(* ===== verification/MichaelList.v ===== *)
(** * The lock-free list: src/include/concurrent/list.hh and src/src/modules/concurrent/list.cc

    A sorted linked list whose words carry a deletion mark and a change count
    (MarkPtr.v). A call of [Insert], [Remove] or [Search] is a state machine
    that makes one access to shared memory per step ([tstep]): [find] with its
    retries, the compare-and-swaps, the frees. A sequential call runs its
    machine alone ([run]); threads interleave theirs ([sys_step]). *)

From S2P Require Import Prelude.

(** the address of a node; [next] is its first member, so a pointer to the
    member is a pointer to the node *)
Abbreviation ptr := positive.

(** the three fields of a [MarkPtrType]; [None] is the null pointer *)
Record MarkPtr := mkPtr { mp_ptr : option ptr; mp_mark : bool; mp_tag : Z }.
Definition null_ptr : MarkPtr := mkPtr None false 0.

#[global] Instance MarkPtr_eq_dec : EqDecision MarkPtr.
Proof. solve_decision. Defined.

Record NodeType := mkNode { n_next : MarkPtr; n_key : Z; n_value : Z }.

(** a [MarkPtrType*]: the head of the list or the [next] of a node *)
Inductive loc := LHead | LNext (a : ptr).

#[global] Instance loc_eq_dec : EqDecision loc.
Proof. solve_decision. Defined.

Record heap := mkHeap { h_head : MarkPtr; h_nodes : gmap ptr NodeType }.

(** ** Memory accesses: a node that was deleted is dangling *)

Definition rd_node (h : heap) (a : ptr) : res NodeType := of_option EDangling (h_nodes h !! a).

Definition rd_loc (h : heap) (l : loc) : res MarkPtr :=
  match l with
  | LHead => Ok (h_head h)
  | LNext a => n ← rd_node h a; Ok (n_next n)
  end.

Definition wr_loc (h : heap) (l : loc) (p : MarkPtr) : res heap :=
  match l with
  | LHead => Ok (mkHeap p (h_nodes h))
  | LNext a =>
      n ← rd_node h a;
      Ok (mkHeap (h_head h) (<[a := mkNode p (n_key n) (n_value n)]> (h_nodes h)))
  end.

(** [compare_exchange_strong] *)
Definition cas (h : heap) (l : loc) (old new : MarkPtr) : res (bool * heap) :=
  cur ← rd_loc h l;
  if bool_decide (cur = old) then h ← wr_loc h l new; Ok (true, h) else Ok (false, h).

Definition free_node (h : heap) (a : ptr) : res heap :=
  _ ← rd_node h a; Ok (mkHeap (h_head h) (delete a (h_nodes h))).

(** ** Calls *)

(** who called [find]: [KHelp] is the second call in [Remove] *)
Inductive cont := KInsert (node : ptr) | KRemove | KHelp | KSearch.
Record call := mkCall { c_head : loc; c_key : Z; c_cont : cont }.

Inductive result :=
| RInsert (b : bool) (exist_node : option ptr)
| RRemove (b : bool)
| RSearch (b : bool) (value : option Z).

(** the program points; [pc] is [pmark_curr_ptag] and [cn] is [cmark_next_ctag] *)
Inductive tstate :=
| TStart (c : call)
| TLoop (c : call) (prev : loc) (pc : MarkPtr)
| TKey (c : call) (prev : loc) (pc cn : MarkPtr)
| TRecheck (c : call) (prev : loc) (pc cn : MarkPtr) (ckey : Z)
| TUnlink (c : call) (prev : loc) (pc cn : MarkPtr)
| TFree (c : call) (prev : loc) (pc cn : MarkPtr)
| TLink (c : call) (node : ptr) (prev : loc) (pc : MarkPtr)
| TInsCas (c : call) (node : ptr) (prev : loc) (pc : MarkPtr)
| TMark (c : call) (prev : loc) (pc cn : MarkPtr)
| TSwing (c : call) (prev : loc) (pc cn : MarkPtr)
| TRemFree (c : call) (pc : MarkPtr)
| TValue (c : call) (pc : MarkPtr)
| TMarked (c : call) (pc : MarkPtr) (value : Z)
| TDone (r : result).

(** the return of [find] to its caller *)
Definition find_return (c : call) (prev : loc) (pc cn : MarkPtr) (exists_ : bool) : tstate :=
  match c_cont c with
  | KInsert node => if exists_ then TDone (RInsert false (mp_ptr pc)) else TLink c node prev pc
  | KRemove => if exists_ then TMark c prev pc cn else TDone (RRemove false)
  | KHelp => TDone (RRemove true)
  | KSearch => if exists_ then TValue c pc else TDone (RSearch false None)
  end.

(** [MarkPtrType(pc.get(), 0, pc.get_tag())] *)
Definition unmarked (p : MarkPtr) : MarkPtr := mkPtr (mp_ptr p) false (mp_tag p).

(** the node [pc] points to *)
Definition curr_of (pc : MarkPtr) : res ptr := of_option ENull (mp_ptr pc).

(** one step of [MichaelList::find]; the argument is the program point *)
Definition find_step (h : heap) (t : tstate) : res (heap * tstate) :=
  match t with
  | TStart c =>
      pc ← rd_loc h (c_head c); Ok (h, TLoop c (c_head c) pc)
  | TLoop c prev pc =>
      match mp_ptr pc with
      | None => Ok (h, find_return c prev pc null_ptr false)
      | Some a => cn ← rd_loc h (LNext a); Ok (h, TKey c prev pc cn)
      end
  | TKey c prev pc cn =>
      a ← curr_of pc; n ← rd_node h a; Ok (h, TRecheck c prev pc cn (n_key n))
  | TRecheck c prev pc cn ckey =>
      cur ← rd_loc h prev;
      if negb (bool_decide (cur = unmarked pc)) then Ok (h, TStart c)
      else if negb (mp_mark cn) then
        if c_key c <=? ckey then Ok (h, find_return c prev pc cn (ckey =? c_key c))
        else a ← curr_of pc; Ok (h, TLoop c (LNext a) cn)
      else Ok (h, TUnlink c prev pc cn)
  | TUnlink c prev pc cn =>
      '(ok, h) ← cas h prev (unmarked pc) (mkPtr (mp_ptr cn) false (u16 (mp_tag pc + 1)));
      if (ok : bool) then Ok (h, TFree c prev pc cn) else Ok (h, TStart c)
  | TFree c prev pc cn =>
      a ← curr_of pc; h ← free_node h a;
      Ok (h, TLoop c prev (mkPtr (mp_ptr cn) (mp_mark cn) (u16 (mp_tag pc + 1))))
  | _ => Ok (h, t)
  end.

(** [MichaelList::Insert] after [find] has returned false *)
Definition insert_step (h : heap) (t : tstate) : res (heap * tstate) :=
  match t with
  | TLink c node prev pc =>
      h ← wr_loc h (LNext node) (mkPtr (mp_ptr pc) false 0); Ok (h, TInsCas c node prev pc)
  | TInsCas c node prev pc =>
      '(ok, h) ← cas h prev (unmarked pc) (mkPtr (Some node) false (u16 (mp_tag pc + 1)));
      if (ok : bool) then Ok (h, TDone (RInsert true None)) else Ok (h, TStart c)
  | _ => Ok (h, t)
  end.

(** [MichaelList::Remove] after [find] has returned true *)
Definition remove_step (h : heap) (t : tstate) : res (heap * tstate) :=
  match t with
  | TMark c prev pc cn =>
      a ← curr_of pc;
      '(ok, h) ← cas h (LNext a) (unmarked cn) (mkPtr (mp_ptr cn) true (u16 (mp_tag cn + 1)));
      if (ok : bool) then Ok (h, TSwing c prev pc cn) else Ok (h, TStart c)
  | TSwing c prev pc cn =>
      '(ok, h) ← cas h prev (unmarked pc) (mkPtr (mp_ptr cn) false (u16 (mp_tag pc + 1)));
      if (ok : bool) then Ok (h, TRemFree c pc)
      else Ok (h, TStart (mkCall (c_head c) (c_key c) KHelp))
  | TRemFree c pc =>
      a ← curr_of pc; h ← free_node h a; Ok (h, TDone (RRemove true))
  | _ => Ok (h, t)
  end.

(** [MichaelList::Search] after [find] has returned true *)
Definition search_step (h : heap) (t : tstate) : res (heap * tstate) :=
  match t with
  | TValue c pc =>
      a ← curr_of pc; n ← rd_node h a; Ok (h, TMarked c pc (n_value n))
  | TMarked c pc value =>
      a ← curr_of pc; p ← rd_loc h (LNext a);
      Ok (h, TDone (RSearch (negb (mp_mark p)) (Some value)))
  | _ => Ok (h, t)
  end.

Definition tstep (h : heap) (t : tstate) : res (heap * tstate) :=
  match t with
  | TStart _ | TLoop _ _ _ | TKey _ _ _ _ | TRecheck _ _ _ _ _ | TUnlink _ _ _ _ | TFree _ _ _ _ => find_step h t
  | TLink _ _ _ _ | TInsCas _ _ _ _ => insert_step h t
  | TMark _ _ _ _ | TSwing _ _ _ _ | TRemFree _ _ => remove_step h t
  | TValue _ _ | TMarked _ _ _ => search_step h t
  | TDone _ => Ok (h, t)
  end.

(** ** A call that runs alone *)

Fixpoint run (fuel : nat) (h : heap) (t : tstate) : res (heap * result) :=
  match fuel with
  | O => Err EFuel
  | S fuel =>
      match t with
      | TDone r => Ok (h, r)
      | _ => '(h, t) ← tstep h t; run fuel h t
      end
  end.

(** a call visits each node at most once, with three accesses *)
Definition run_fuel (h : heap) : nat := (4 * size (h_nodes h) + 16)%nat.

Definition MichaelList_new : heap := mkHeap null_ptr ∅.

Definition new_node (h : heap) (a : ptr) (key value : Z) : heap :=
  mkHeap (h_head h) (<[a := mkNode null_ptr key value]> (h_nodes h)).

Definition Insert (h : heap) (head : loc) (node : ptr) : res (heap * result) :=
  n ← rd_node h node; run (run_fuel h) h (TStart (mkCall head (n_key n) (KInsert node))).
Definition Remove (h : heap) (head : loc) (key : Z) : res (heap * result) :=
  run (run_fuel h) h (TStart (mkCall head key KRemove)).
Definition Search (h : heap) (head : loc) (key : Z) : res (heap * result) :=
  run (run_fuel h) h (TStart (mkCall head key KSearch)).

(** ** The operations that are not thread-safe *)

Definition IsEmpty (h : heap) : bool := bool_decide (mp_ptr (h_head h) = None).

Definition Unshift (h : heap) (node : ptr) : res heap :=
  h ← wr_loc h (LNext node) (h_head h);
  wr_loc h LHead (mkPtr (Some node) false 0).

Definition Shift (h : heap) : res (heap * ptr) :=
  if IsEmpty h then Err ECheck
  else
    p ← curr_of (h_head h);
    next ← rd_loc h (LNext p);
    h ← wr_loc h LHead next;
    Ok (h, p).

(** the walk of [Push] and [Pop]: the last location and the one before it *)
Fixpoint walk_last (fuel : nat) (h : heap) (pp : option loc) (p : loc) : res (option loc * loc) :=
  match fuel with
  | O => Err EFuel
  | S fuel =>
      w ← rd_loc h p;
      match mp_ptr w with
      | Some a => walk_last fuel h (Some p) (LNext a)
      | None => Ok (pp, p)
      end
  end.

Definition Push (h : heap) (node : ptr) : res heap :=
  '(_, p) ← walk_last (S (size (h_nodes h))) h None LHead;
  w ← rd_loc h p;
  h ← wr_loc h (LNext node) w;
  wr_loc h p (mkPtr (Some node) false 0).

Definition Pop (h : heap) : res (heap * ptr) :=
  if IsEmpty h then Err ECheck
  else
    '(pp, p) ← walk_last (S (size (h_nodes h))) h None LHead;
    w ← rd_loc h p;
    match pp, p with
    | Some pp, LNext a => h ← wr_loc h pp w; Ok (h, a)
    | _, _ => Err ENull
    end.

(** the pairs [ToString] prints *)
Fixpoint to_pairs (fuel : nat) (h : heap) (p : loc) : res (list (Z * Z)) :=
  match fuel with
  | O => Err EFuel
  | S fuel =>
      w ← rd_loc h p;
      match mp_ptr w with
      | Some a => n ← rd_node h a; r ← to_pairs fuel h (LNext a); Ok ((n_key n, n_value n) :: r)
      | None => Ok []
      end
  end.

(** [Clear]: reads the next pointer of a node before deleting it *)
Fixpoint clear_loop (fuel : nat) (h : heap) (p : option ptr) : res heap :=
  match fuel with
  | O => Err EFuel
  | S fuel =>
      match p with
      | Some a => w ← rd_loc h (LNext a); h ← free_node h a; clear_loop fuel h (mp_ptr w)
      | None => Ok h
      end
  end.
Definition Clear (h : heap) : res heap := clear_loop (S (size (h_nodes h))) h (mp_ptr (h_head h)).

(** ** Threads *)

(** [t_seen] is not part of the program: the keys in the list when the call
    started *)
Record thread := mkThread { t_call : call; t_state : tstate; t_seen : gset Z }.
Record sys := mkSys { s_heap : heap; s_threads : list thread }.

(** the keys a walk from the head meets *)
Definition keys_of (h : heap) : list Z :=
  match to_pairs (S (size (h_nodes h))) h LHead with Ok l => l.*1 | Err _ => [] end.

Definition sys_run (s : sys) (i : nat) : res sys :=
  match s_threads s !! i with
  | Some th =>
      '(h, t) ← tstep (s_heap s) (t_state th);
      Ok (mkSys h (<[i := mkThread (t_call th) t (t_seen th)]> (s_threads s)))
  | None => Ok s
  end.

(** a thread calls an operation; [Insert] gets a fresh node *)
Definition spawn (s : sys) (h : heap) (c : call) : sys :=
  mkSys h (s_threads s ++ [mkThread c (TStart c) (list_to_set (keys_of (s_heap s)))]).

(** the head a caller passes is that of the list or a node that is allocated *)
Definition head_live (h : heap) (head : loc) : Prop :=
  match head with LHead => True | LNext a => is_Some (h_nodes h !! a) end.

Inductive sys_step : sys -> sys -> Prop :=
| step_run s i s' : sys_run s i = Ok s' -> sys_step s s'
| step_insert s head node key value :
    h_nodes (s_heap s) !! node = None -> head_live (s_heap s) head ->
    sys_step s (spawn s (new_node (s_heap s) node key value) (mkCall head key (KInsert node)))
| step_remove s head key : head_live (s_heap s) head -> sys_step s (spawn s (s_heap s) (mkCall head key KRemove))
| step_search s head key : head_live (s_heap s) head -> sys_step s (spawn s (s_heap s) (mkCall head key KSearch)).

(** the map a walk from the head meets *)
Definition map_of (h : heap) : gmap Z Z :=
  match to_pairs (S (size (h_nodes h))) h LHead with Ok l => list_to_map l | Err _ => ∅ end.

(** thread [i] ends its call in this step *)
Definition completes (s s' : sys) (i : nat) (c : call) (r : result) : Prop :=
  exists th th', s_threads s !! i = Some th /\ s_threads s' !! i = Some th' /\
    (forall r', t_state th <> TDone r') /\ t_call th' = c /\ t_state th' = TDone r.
━━━
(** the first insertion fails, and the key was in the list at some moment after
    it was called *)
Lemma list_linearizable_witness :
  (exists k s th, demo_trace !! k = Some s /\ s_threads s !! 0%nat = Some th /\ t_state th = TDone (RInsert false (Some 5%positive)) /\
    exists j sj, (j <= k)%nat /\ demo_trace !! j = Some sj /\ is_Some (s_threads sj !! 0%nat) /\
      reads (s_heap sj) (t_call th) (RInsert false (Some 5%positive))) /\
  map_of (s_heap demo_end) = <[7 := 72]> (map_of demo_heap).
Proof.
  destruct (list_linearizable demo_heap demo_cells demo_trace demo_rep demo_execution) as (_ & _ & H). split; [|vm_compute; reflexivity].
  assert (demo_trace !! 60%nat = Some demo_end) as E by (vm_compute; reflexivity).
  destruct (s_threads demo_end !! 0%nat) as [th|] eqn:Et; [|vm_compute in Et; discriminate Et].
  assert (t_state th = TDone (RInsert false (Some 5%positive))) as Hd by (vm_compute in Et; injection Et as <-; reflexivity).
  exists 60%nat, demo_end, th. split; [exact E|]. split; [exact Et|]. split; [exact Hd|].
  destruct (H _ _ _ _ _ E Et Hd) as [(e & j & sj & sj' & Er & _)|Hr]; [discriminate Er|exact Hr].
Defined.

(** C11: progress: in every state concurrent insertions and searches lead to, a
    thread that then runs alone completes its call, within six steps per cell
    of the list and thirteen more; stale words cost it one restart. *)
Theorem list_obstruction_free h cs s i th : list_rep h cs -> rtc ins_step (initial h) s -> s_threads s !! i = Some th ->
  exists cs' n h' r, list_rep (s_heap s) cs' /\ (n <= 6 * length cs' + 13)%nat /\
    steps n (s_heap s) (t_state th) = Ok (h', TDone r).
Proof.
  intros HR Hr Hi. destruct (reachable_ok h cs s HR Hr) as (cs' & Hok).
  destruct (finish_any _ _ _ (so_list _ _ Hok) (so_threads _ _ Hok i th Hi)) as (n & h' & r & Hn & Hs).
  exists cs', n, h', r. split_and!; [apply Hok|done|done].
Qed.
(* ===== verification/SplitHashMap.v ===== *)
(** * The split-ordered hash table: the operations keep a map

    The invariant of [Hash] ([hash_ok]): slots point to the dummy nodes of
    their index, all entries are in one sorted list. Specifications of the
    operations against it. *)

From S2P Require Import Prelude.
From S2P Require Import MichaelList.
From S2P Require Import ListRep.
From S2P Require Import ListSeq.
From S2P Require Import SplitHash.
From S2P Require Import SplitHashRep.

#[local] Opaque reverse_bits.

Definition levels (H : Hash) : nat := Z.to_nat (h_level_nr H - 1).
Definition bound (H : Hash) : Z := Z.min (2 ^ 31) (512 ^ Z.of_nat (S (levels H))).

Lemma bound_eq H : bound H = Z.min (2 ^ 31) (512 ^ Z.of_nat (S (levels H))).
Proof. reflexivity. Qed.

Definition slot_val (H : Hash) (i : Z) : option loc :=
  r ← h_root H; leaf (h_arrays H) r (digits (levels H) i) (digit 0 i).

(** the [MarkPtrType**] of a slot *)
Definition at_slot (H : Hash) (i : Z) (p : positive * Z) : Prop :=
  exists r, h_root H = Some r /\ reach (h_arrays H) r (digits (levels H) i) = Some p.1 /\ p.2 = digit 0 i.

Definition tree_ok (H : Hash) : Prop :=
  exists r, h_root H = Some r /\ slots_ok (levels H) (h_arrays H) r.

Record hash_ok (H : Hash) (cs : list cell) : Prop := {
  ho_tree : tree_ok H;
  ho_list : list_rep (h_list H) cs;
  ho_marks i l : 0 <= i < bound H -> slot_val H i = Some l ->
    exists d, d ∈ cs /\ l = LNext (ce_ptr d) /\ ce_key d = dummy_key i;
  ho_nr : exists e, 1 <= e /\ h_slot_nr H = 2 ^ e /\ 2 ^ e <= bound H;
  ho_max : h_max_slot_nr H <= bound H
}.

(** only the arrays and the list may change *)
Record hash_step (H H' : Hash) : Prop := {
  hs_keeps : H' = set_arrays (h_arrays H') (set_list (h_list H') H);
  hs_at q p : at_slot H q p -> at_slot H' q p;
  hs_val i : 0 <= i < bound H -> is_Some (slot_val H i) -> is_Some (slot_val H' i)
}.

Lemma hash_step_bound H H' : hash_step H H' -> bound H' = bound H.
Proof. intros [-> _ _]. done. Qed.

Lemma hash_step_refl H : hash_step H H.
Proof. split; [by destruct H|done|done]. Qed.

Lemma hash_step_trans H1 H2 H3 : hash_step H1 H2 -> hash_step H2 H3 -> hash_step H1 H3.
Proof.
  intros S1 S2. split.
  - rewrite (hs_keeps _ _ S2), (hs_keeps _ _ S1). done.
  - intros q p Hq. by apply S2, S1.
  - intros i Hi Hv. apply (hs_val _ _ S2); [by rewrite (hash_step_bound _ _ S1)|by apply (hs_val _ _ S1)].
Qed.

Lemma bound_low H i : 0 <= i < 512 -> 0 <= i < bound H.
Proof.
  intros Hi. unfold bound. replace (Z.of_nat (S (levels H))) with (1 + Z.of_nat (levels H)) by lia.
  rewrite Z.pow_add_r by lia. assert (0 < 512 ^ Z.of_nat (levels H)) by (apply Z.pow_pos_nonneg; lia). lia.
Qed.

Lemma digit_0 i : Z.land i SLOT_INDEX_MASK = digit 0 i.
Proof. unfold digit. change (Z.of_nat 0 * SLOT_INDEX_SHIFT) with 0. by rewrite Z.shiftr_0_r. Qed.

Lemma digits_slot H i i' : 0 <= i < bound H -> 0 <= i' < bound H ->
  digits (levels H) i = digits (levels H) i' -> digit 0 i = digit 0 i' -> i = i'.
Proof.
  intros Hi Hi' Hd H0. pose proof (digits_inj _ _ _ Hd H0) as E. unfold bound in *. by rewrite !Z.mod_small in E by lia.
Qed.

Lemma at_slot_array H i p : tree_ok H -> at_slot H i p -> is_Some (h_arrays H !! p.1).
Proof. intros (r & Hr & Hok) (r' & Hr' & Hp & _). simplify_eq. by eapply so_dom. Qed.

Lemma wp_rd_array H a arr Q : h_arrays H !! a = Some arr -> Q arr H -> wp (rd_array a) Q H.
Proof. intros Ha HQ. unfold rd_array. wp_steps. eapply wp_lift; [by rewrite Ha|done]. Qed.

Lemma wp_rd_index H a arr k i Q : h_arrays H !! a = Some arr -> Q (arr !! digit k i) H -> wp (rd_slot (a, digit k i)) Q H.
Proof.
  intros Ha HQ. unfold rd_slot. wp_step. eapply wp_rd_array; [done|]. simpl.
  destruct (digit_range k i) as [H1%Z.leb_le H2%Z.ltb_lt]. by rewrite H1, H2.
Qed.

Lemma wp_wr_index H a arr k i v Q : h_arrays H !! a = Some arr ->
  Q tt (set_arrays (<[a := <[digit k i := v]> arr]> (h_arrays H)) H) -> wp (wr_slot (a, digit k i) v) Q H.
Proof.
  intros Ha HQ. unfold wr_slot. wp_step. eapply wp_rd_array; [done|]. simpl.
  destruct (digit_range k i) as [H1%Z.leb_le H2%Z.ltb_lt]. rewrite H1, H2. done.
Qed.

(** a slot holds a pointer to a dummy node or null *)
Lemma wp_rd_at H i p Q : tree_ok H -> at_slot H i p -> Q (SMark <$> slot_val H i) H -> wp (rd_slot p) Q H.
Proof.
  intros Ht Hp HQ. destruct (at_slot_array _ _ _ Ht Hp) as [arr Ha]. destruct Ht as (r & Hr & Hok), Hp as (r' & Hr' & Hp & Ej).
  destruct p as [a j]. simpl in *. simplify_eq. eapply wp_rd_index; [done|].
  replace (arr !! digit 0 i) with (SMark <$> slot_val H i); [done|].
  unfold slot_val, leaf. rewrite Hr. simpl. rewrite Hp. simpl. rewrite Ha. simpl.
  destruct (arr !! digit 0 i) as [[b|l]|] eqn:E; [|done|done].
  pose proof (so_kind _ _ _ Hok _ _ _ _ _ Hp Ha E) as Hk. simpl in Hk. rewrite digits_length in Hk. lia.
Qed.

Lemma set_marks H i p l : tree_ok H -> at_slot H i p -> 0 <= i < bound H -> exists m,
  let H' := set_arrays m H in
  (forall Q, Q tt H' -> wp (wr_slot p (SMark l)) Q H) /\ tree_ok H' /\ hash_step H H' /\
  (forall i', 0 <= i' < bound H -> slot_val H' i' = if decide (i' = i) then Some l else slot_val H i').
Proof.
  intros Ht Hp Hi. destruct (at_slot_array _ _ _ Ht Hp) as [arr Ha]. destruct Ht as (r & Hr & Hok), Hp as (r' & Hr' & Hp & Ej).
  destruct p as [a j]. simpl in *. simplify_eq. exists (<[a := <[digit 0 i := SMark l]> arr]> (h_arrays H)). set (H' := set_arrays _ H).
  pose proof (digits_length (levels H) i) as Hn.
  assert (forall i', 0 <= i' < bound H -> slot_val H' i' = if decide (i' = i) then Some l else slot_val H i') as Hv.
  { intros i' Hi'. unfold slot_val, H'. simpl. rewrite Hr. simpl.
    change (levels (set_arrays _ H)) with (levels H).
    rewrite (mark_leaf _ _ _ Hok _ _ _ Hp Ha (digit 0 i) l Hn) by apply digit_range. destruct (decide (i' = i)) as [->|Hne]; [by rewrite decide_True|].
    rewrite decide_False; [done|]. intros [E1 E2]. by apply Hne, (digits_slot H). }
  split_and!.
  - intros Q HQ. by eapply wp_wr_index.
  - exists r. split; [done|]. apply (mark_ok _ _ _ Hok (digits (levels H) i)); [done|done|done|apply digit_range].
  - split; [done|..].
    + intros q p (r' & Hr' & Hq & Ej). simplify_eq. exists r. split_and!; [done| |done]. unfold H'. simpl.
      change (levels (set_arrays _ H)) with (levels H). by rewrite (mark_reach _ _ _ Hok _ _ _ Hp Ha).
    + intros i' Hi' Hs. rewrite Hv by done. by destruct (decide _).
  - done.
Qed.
━━━
Problem requirements ▸ In the data above, find each line where the string "forall" appears, then copy it.

Task output ▸
    (forall r', t_state th <> TDone r') /\ t_call th' = c /\ t_state th' = TDone r.
  (forall Q, Q tt H' -> wp (wr_slot p (SMark l)) Q H) /\ tree_ok H' /\ hash_step H H' /\
  (forall i', 0 <= i' < bound H -> slot_val H' i' = if decide (i' = i) then Some l else slot_val H i').
  assert (forall i', 0 <= i' < bound H -> slot_val H' i' = if decide (i' = i) then Some l else slot_val H i') as Hv.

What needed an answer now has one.